Or it may be even simpler than that.  You may just need to keep a flag indicating 
whether you're in the critical section, and return that flag.

If you're around this afternoon, I'd love to talk with you about it.
you would probably need a separate lock on this counter too, as you could be
pre-empted between checking the value and then acting on it causing a
race-condition.
re gordon: i was already trying that.
re mike: i was entering my critical section before using the counter.

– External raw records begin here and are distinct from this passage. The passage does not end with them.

(** [updateStatisticsDisplay(events)]. *)
Definition updateStatisticsDisplay (events : list Event) (w : World) : Outcome :=
  if (List.length events =? 0)%nat && Num.strict_eq (currentRate w) Num.zero
  then Done (set_stats allNA w)
  else
    let totalGiven := totalGiven events in
    match events with
    | [] => Done w
    | e0 :: _ =>
        let firstEventDT := fromISO (dosageTime e0) in
        if negb (isValid firstEventDT) then Done w
        else
          let firstEventDosageAmount := parseFloat (dosageAmount e0) in
          let initialDeficitHours :=
            Num.div firstEventDosageAmount (currentRate w) in
          match minus_hours firstEventDT initialDeficitHours with
          | Throw => Threw w
          | Ret projectedStartTimeDT =>
              let nowDT := getLocalNow w in
              let hoursElapsed :=
                calculateHoursBetween projectedStartTimeDT firstEventDT in
              let hoursElapsed :=
                if isValid firstEventDT
                then Num.add hoursElapsed (calculateHoursBetween firstEventDT nowDT)
                else hoursElapsed in
              let totalNeededIdeal := Num.mul (currentRate w) hoursElapsed in
              let currentNeeded :=
                Math_max Num.zero (Num.sub totalNeededIdeal totalGiven) in
              let s := setStat_needed (Fixed currentNeeded 1) (stats w) in
              let s := setStat_totalGiven (Fixed totalGiven 1) s in
              let s := setStat_totalNeeded (Fixed totalNeededIdeal 2) s in
              if Num.gt (currentRate w) Num.zero
              then
                let halfDosageTimeOffsetHours :=
                  Num.div (Num.sub half_unit currentNeeded) (currentRate w) in
                let oneDosageTimeOffsetHours :=
                  Num.div (Num.sub full_unit currentNeeded) (currentRate w) in
                let s := setStat_half (FixedHrs halfDosageTimeOffsetHours 1) s in
                match formatTimeOffset w halfDosageTimeOffsetHours with
                | Throw => Threw (set_stats s w)
                | Ret t =>
                    let s := setStat_half_time t s in
                    let s := setStat_one (FixedHrs oneDosageTimeOffsetHours 1) s in
                    match formatTimeOffset w oneDosageTimeOffsetHours with
                    | Throw => Threw (set_stats s w)
                    | Ret t => Done (set_stats (setStat_one_time t s) w)
                    end
                end
              else
                let s := setStat_half NA s in
                let s := setStat_half_time NA s in
                let s := setStat_one NA s in
                Done (set_stats (setStat_one_time NA s) w)
          end
    end.

(** An event that passed the checks of [calculatePlotData]:
    [{ ...event, eventTimeDT, dosageAmount }]. *)
Record PlotEvent : Type := {
  eventTimeDT : DateTime;
  parsedAmount : number
}.

(** The callback of [.map] in [calculatePlotData]; [None] is [null]. *)
Definition checkEvent (w : World) (event : Event) : option PlotEvent :=
  let eventTimeDT := setZone w (fromISO (dosageTime event)) in
  let dosageAmount := parseFloat (dosageAmount event) in
  if negb (isValid eventTimeDT) || Num.isNaN dosageAmount
     || Num.lt dosageAmount Num.zero
  then None
  else Some {| eventTimeDT := eventTimeDT; parsedAmount := dosageAmount |}.

(** [.filter((event) => event !== null)]. *)
Fixpoint dropNull (A : Type) (l : list (option A)) : list A :=
  match l with
  | [] => []
  | Some x :: l' => x :: dropNull l'
  | None :: l' => dropNull l'
  end.

(** The comparator [(a, b) => a.eventTimeDT.toMillis() - b.eventTimeDT.toMillis()]. *)
Definition byMillis (a b : PlotEvent) : number :=
  Num.sub (toMillis (eventTimeDT a)) (toMillis (eventTimeDT b)).

Definition sortedEvents (w : World) (events : list Event) : list PlotEvent :=
  sort byMillis (dropNull (map (checkEvent w) events)).

(** The variables the [forEach] of [calculatePlotData] updates. *)
Record Walk : Type := {
  wk_labels : list DateTime;
  wk_points : list number;
  cumulativeDosageTaken : number
}.

Definition lastIs (d : DateTime) (l : list DateTime) : bool :=
  match last_elt l with
  | Some x => equals d x
  | None => false
  end.

(** The body of [sortedEvents.forEach]. *)
Definition plotStep (rate : number) (projectedStartTimeDT : DateTime)
    (st : Walk) (event : PlotEvent) : Walk :=
  let eventTimeDT := eventTimeDT event in
  let dosageAmount := parsedAmount event in
  let hoursFromProjectedStart :=
    calculateHoursBetween projectedStartTimeDT eventTimeDT in
  let idealTotalIntakeByEventTime := Num.mul rate hoursFromProjectedStart in
  let nonEmpty := (0 <? List.length (wk_labels st))%nat in
  let st :=
    if nonEmpty && negb (lastIs eventTimeDT (wk_labels st))
    then {| wk_labels := push (wk_labels st) (minus_millis eventTimeDT 1);
            wk_points := push (wk_points st)
              (Num.sub idealTotalIntakeByEventTime (cumulativeDosageTaken st));
            cumulativeDosageTaken := cumulativeDosageTaken st |}
    else if nonEmpty && lastIs eventTimeDT (wk_labels st)
    then {| wk_labels := wk_labels st;
            wk_points := set_last (wk_points st)
              (Num.sub idealTotalIntakeByEventTime (cumulativeDosageTaken st));
            cumulativeDosageTaken := cumulativeDosageTaken st |}
    else st in
  let taken := Num.add (cumulativeDosageTaken st) dosageAmount in
  {| wk_labels := push (wk_labels st) eventTimeDT;
     wk_points := push (wk_points st) (Num.sub idealTotalIntakeByEventTime taken);
     cumulativeDosageTaken := taken |}.

(** The two points pushed before the loop: the projected start with need 0
    and the instant one millisecond before the first dose. *)
Definition plotStart (rate : number) (projectedStartTimeDT firstEventTimeDT : DateTime)
    : Walk :=
  let timeBeforeFirstDoseDT := minus_millis firstEventTimeDT 1 in
  let hoursToFirstDoseFromProjectedStart :=
    calculateHoursBetween projectedStartTimeDT firstEventTimeDT in
  let idealIntakeBeforeFirstDose :=
    Num.mul rate hoursToFirstDoseFromProjectedStart in
  {| wk_labels := push (push [] projectedStartTimeDT) timeBeforeFirstDoseDT;
     wk_points := push (push [] Num.zero) idealIntakeBeforeFirstDose;
     cumulativeDosageTaken := Num.zero |}.

(** The end of [calculatePlotData]: the point at the current time. *)
Definition plotNow (rate : number) (projectedStartTimeDT nowDT : DateTime)
    (st : Walk) : PlotData :=
  if negb (isValid nowDT)
  then {| labels := wk_labels st; neededDataPoints := wk_points st |}
  else
    let hoursFromProjectedStartToNow :=
      calculateHoursBetween projectedStartTimeDT nowDT in
    let idealTotalIntakeByNow := Num.mul rate hoursFromProjectedStartToNow in
    let lastLabel := last_elt (wk_labels st) in
    if (List.length (wk_labels st) =? 0)%nat
       || match lastLabel with Some l => after nowDT l | None => false end
    then {| labels := push (wk_labels st) nowDT;
            neededDataPoints := push (wk_points st)
              (Num.sub idealTotalIntakeByNow (cumulativeDosageTaken st)) |}
    else if (0 <? List.length (wk_labels st))%nat && lastIs nowDT (wk_labels st)
    then {| labels := wk_labels st;
            neededDataPoints := set_last (wk_points st)
              (Num.sub idealTotalIntakeByNow (cumulativeDosageTaken st)) |}
    else {| labels := wk_labels st; neededDataPoints := wk_points st |}.

(** The instant the ideal line starts from: the first dose moved back by the
    time that dose lasts at the current rate. *)
Definition projectedStart (rate : number) (first : PlotEvent) : result DateTime :=
  let initialDeficitHours := Num.div (parsedAmount first) rate in
  minus_hours (eventTimeDT first) initialDeficitHours.

(** [calculatePlotData(events)]. *)
Definition calculatePlotData (events : list Event) (w : World) : result PlotData :=
  let sortedEvents := sortedEvents w events in
  match sortedEvents with
  | [] => Ret {| labels := []; neededDataPoints := [] |}
  | first :: _ =>
      let firstEventTimeDT := eventTimeDT first in
      let! projectedStartTimeDT := projectedStart (currentRate w) first in
      let st := plotStart (currentRate w) projectedStartTimeDT firstEventTimeDT in
      let st := fold_left (plotStep (currentRate w) projectedStartTimeDT)
                  sortedEvents st in
      let nowDT := setZone w (getLocalNow w) in
      Ret (plotNow (currentRate w) projectedStartTimeDT nowDT st)
  end.

(** [plotDosageGraph(events)], with the container present and both
    libraries loaded.  The container is cleared and given a canvas before
    [calculatePlotData] runs, so a throw leaves the empty canvas. *)
Definition plotDosageGraph (events : list Event) (w : World) : Outcome :=
  if (List.length events =? 0)%nat || Num.le (currentRate w) Num.zero
  then Done (set_chart
    (Message "No data to display or rate is zero. Enter data and set a rate.") w)
  else
    match calculatePlotData events w with
    | Throw => Threw (set_chart EmptyCanvas w)
    | Ret d =>
        if (List.length (labels d) =? 0)%nat
           && (List.length (neededDataPoints d) =? 0)%nat
        then Done (set_chart
          (Message "Not enough data to plot the graph after processing.") w)
        else Done (set_chart (Plotted d) w)
    end.

(** [updateRateDisplay()]; [pills] and [hours] are the two
    [parseFloat(element.value)] it starts with, NaN for an empty or
    non-numeric field. *)
Definition updateRateDisplay (pills hours : number) (w : World) : Outcome :=
  let w :=
    if negb (Num.isNaN pills) && negb (Num.isNaN hours)
       && negb (Num.strict_eq hours Num.zero)
    then
      let rate := Num.div pills hours in
      set_rateText (Fixed rate 3) (set_storedRate rate (set_currentRate rate w))
    else
      set_rateText NA (set_storedRate Num.zero (set_currentRate Num.zero w)) in
  if (0 <? List.length (eventsData w))%nat || Num.gt (currentRate w) Num.zero
  then
    and_then (updateStatisticsDisplay (eventsData w) w)
      (fun w => plotDosageGraph (eventsData w) w)
  else Done w.
(** An edit that is dropped before the remote network is asked. *)
Lemma dropped_edit_run (sender : User) (message : Content) (event_id : EventID)
    (s : machine Ext) :
  Store.message_get_by_mxid (c_edit message) (mxid (self s)) (db s) = None
  \/ is_TEXT (c_msgtype message) = false ->
  only_calls quiet s (snd (handle_matrix_edit env sender message event_id s))
  /\ match fst (handle_matrix_edit env sender message event_id s) with
     | Ok o =>
         match Store.message_get_by_mxid (c_edit message) (mxid (self s)) (db s) with
         | None => o = UnknownEditTarget
         | Some _ => o = NonTextEdit
         end
     | Raise _ => True
     end.
Proof.
  intros Hwhy. unfold handle_matrix_edit.
  rewrite bind_run. cbn [get_self]. rewrite bind_run. cbn [get_db].
  destruct (Store.message_get_by_mxid (c_edit message) (mxid (self s)) (db s))
    as [target|].
  - destruct Hwhy as [Hnone|Hkind]; [discriminate Hnone|]. rewrite Hkind. cbn [negb].
    rewrite bind_run.
    pose proof (rec_dropped_only_calls env sender event_id ROOM_MESSAGE "non-text edit"
                  (Some (c_msgtype message)) s) as Hcalls.
    destruct (_rec_dropped env sender event_id ROOM_MESSAGE "non-text edit"
                (Some (c_msgtype message)) s) as [[[]|e] s1]; cbn in *; auto.
  - rewrite bind_run.
    pose proof (rec_dropped_only_calls env sender event_id ROOM_MESSAGE
                  "unknown edit target" (Some (c_msgtype message)) s) as Hcalls.
    destruct (_rec_dropped env sender event_id ROOM_MESSAGE "unknown edit target"
                (Some (c_msgtype message)) s) as [[[]|e] s1]; cbn in *; auto.
Qed.

(** What an accepted edit leaves: the time the remote network
    answered, under the id of the edited message. *)
Lemma accepted_edit_state (sender : User) (message : Content) (event_id : EventID)
    (s : machine Ext) (id : string) :
  fst (handle_matrix_edit env sender message event_id s) = Ok (Sent id) ->
  exists target formatted x t,
    Store.message_get_by_mxid (c_edit message) (mxid (self s)) (db s) = Some target
    /\ Store.gcid target = id
    /\ fst (answer env (RemoteEditMessage sender (Store.gc_chat target)
                          (Store.gc_parent_id target) id
                          (fst formatted) (snd formatted)) x) = Ok t
    /\ self (snd (handle_matrix_edit env sender message event_id s))
       = set_edit_dedup (<[id := t]> (edit_dedup (self s)))
           (set_send_locks ({[u_gcid sender]} ∪ send_locks (self s)) (self s))
    /\ db (snd (handle_matrix_edit env sender message event_id s)) = db s.
Proof.
  unfold handle_matrix_edit.
  rewrite bind_run. cbn [get_self]. rewrite bind_run. cbn [get_db].
  destruct (Store.message_get_by_mxid (c_edit message) (mxid (self s)) (db s))
    as [target|].
  2:{ rewrite bind_run.
      destruct (_rec_dropped env sender event_id ROOM_MESSAGE "unknown edit target"
                  (Some (c_msgtype message)) s) as [[[]|e] s1]; cbn; discriminate. }
  destruct (negb (is_TEXT (c_msgtype message))).
  { rewrite bind_run.
    destruct (_rec_dropped env sender event_id ROOM_MESSAGE "non-text edit"
                (Some (c_msgtype message)) s) as [[[]|e] s1]; cbn; discriminate. }
  rewrite bind_run, perform_run.
  destruct (fst (answer env (FmtMatrixToGooglechat message) (ext s))) as [formatted|e];
    [|cbn; discriminate].
  set (s1 := performed (FmtMatrixToGooglechat message)
               (snd (answer env (FmtMatrixToGooglechat message) (ext s))) s).
  unfold try_else. rewrite bind_run. unfold require_send_lock. cbn [modify_self].
  rewrite bind_run, perform_run.
  set (s2 := with_self _ s1).
  set (edit := RemoteEditMessage sender (Store.gc_chat target) (Store.gc_parent_id target)
                 (Store.gcid target) (fst formatted) (snd formatted)).
  destruct (fst (answer env edit (ext s2))) as [t|e] eqn:Hanswer.
  2:{ rewrite bind_run.
      destruct (_rec_error env sender e event_id ROOM_MESSAGE (Some (c_msgtype message))
                  (performed edit (snd (answer env edit (ext s2))) s2))
        as [[[]|e'] s3]; cbn; discriminate. }
  cbn [modify_self]. rewrite bind_run.
  match goal with
  | |- context [_rec_success env sender event_id ROOM_MESSAGE ?mt ?s0] =>
      pose proof (rec_success_only_calls env sender event_id ROOM_MESSAGE mt s0)
        as (Hself & Hdb & _);
      destruct (_rec_success env sender event_id ROOM_MESSAGE mt s0) as [[[]|e'] s4]
  end; [|cbn; discriminate].
  cbn [ret fst snd] in *. intros Hid. injection Hid as Hid.
  exists target, formatted, (ext s2), t.
  split; [reflexivity|]. split; [exact Hid|].
  split; [rewrite <- Hid; exact Hanswer|].
  rewrite Hself, Hdb, <- Hid. split; reflexivity.
Qed.

End OutboundEdits.

(** X5: an edit from the home network whose target is not a bridged
    message of the room, or whose type is not text, is dropped: the
    portal and the store stay as they are, no call reaches the remote
    network and no message is sent to the room; the exit is the one of
    the first failing test, the target first. *)
Theorem dropped_edit_changes_nothing {Ext : Type} (env : Portal.Env Ext)
    (sender : Portal.User) (message : Portal.Content) (event_id : EventID)
    (s : Portal.machine Ext) :
  truthy (Portal.c_edit message) = true ->
  Store.message_get_by_mxid (Portal.c_edit message) (Portal.mxid (Portal.self s))
    (Portal.db s) = None
  \/ Portal.is_TEXT (Portal.c_msgtype message) = false ->
  let run := Portal.handle_matrix_message env sender message event_id s in
  Portal.self (snd run) = Portal.self s
  /\ Portal.db (snd run) = Portal.db s
  /\ (exists new,
        Portal.trace (snd run) = Portal.trace s ++ new
        /\ Forall (fun st => Portal.is_remote_call (Portal.what st) = false
                             /\ Portal.is_send_message (Portal.what st) = false) new)
  /\ (forall o, fst run = Portal.Ok o ->
        o = match Store.message_get_by_mxid (Portal.c_edit message)
                    (Portal.mxid (Portal.self s)) (Portal.db s) with
            | None => Portal.UnknownEditTarget
            | Some _ => Portal.NonTextEdit
            end).
Proof.
  intros Hedit Hwhy run. subst run. unfold Portal.handle_matrix_message. rewrite Hedit.
  destruct (dropped_edit_run env sender message event_id s Hwhy)
    as ((Hself & Hdb & new & Htrace & Hsteps) & Hout).
  split; [exact Hself|]. split; [exact Hdb|]. split.
  - exists new. split; [exact Htrace|].
    eapply Forall_impl; [exact Hsteps|]. intros st (Hquiet & _).
    split; [apply quiet_not_remote, Hquiet | apply quiet_not_send, Hquiet].
  - intros o Ho. rewrite Ho in Hout.
    destruct (Store.message_get_by_mxid (Portal.c_edit message)
                (Portal.mxid (Portal.self s)) (Portal.db s)); exact Hout.
Qed.
(** * Cam backend: authentication gate and per-user video store

    Shallow embedding of [backend/server.py].  The FastAPI handlers are
    functions in a small state/error/log monad over the two MongoDB
    collections; everything the handlers read from their environment
    (the clock, [uuid.uuid4], the driver's [ObjectId], the bcrypt salt) is
    an explicit argument.  The store is ideal: a call to it always returns,
    and a document may be of any size. *)

From Stdlib Require Import ZArith String Ascii List Lia Floats.
From stdpp Require Import base decidable option list strings pretty gmap.

Local Open Scope string_scope.
Local Open Scope Z_scope.
Local Open Scope list_scope.

(** ** Time: [datetime] and [timedelta]

    A naive UTC [datetime] is its number of microseconds since the epoch, a
    [timedelta] a number of microseconds. *)

Abbreviation datetime := Z (only parsing).
Abbreviation timedelta := Z (only parsing).

Definition timedelta_minutes (minutes : Z) : timedelta := minutes * 60 * 1000000.

(** [calendar.timegm(d.utctimetuple())]: whole seconds since the epoch; the
    time tuple has no microsecond field. *)
Definition timegm (d : datetime) : Z := d `div` 1000000.

(** ** HTTP outcomes *)

Record HTTPException := {
  status_code : Z;
  detail : string;
  headers : list (string * string)
}.

(** An exception that is not an [HTTPException] and that nothing catches
    leaves the handler, and the framework answers it with status 500.  It
    is recorded as that response. *)
Definition internal_server_error : HTTPException :=
  {| status_code := 500; detail := "Internal Server Error"; headers := [] |}.

(** FastAPI answers 200 when a handler returns a value that its JSON
    encoder accepts (the encoder refuses a value holding a NaN or an
    infinite float), and the exception's status when the handler raises. *)
Definition response_status {A} (r : HTTPException + A) : Z :=
  match r with
  | inl e => status_code e
  | inr _ => 200
  end.

(** ** Models (the pydantic classes) *)

Module User.
Record t := {
  id : string;
  email : string;
  phone : option string;
  hashed_password : string;
  created_at : datetime
}.
End User.

Module VideoRecord.
Record t := {
  id : string;
  user_id : string;
  video_data : string;
  location_lat : option float;
  location_lng : option float;
  phone_number : option string;
  timestamp : datetime
}.
End VideoRecord.

Module UserCreate.
Record t := {
  email : string;
  password : string;
  phone : option string
}.
End UserCreate.

Module UserLogin.
Record t := {
  email : string;
  password : string
}.
End UserLogin.

Module VideoUpload.
Record t := {
  video_data : string;
  location_lat : option float;
  location_lng : option float;
  phone_number : option string
}.
End VideoUpload.

(** The dictionaries the video routes answer with. *)
Module Uploaded.
Record t := { message : string; video_id : string }.
End Uploaded.

Module Deleted.
Record t := { message : string }.
End Deleted.

(** The dictionary each element of the [/videos] listing is built from. *)
Module VideoSummary.
Record t := {
  id : string;
  timestamp : datetime;
  location_lat : option float;
  location_lng : option float;
  phone_number : option string
}.
End VideoSummary.

(** ** The document store

    A collection is the list of its documents in insertion order.  The driver
    adds an [_id] to every inserted document. *)

Abbreviation ObjectId := N (only parsing).

Record Stored (A : Type) := { _id : ObjectId; doc : A }.
Arguments _id {A} _.
Arguments doc {A} _.
Arguments Build_Stored {A} _ _.

Record DB := {
  users : list (Stored User.t);
  videos : list (Stored VideoRecord.t)
}.

Section Collection.
Context {A : Type} (P : A → Prop) `{!∀ x, Decision (P x)}.

(** [find(query)]: the matching documents, in collection order. *)
Definition find (coll : list A) : list A := filter P coll.

(** [find_one(query)]: the first matching document, or [None]. *)
Definition find_one (coll : list A) : option A := head (filter P coll).

(** [delete_one(query)]: drops the first matching document; the second
    component is [deleted_count]. *)
Fixpoint delete_one (coll : list A) : list A * Z :=
  match coll with
  | [] => ([], 0)
  | x :: rest =>
      if decide (P x) then (rest, 1)
      else let '(rest', n) := delete_one rest in (x :: rest', n)
  end.
End Collection.

Definition insert_one {A} (oid : ObjectId) (d : A) (coll : list (Stored A))
  : list (Stored A) :=
  coll ++ [Build_Stored oid d].

(** [cursor.to_list(length)] *)
Definition to_list {A} (length : nat) (cursor : list A) : list A :=
  take length cursor.

(** The queries the handlers build. *)
Definition by_email (email : string) (u : Stored User.t) : Prop :=
  User.email (doc u) = email.
Definition by_user_id (user_id : string) (v : Stored VideoRecord.t) : Prop :=
  VideoRecord.user_id (doc v) = user_id.
Definition by_id_and_user_id (id user_id : string) (v : Stored VideoRecord.t)
  : Prop :=
  VideoRecord.id (doc v) = id ∧ VideoRecord.user_id (doc v) = user_id.

#[global] Instance by_email_dec e u : Decision (by_email e u).
Proof. unfold by_email. apply _. Defined.
#[global] Instance by_user_id_dec i v : Decision (by_user_id i v).
Proof. unfold by_user_id. apply _. Defined.
#[global] Instance by_id_and_user_id_dec i j v :
  Decision (by_id_and_user_id i j v).
Proof. unfold by_id_and_user_id. apply _. Defined.

(** ** Handlers run against the store

    A handler takes the store and gives back its outcome (a value, or the
    [HTTPException] it raised, or [internal_server_error] for any other
    exception), the store it leaves and the store calls it made, in
    order. *)

Inductive DbCall :=
  | users_find_one (email : string)
  | users_insert_one (u : User.t)
  | videos_insert_one (v : VideoRecord.t)
  | videos_find (user_id : string)
  | videos_find_one (id user_id : string)
  | videos_delete_one (id user_id : string).

Record Run (A : Type) := {
  outcome : HTTPException + A;
  db_after : DB;
  calls : list DbCall
}.
Arguments outcome {A} _.
Arguments db_after {A} _.
Arguments calls {A} _.
Arguments Build_Run {A} _ _ _.

Definition Handler (A : Type) : Type := DB → Run A.

Definition ret {A} (a : A) : Handler A :=
  λ db, {| outcome := inr a; db_after := db; calls := [] |}.

Definition raise {A} (e : HTTPException) : Handler A :=
  λ db, {| outcome := inl e; db_after := db; calls := [] |}.

Definition bind {A B} (m : Handler A) (k : A → Handler B) : Handler B :=
  λ db,
    let r := m db in
    match outcome r with
    | inl e => {| outcome := inl e; db_after := db_after r; calls := calls r |}
    | inr a =>
        let r' := k a (db_after r) in
        {| outcome := outcome r';
           db_after := db_after r';
           calls := calls r ++ calls r' |}
    end.

Notation "x <- m ;; k" := (bind m (λ x, k))
  (at level 100, m at next level, right associativity).

(** [await db.<collection>.<operation>(...)] *)
Definition db_users_find_one (email : string)
  : Handler (option (Stored User.t)) :=
  λ db, {| outcome := inr (find_one (by_email email) (users db));
           db_after := db;
           calls := [users_find_one email] |}.

Definition db_users_insert_one (oid : ObjectId) (u : User.t) : Handler unit :=
  λ db, {| outcome := inr tt;
           db_after := {| users := insert_one oid u (users db);
                          videos := videos db |};
           calls := [users_insert_one u] |}.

there is some code around that saves the counter, and then enters the intsOff
state setting the counter to 1, and then restores the counter when it's done. 
This will have the effect of not turning ints back on if they weren't on before,
but it totally demolishes the concept of the counter being a reentrancy count.  
i think i can just not use a counter at all, and tweak the code in the handful
of places that use it.  Almost all are in mac only code, and most of it is to
detect when a notification might have been dropped becasue it came while ints
were off.  Under osx the notification wont be dropperd in that situation: if
someone else is in the critical section when the notification comes in, the
notification will block on the critical section, and then fire when it can enter.  
at request of macdev, attaching my patches.  they  DO NOT work.  But they 
show the lines I am thinking along.  
Attached patch diffs of nsprpb (obsolete) — Splinter Review
a second attempt.  not sure yet why this one doesn't work.
Attached patch nspr patch (obsolete) — Splinter Review
sdagley - are any of the machines which we'll get from Apple for testing a
dual-CPU machine?  If dual-CPU machine seems to have it's own set of problems,
we may need to test on that.
We should *definately* test on dual-CPU machines, and it would be good for QA to 
invest in a few of these. Note that, currently, our builds are pretty much dead 
on such machines running Mac OS X because of this bug.
Whiteboard: OSX++ → OSX++, PDT+
lchiang, we aren't getting any dual CPUs in the new batch but Joe Francis has 
voluntereed his dual-cpu system for testing while he's on sabbatical next month
Keywords: nsBranch
Steve, this is PDT+ bug. Tomorrow, on Tuesday, we'll try to build the first RTM
candidate. It would be good, if this could be resolved ASAP.
what going on with this bug?  getting close to the time where it may have to be
latered to future milestone/release if we are not there, or past there already...
This bug is specific to Mac OS X and does not impact the 'Classic' builds for Mac 
OS 8.6/9.x.  As to where we're at with it, as an AOL employee I can't use the 
appropriate profanity in this public forum to describe it so I'll just say we 
don't expect to have a fix this month.
*** Bug 90941 has been marked as a duplicate of this bug. ***
we're not gonna have this fixed by beta, removing pdt+
Whiteboard: OSX++, PDT+ → OSX++
Whiteboard: OSX++ → OSX++, meeting w/Apple in August to attempt fix w/o requiring new architecture
*** Bug 93824 has been marked as a duplicate of this bug. ***
*** Bug 93720 has been marked as a duplicate of this bug. ***
The following Apple tech note may be helpful in resolving this bug, as well as
giving Fizzilla better OS X performance.

http://developer.apple.com/technotes/tn/tn2028.html

- Adam
Added keyword: nsenterprise+
Keywords: nsenterprise+
Simon is now working on this so reassigning bug
Assignee: sdagley → sfraser
Whiteboard: OSX++, meeting w/Apple in August to attempt fix w/o requiring new architecture → OSX++
Attachment #38164 - Attachment is obsolete: true
Attachment #38876 - Attachment is obsolete: true
Attached patch Final patch for review (obsolete) — Splinter Review
Attachment #49135 - Attachment is obsolete: true
That last patch works. On single CPU machines, it's performance impact is below
the noise threshold of the page loading tests I used to measure it. It uses MP
critical sections to fix thread synchronization issues, blocking multiple MP
threads from running while NSPR interrupts are turned off.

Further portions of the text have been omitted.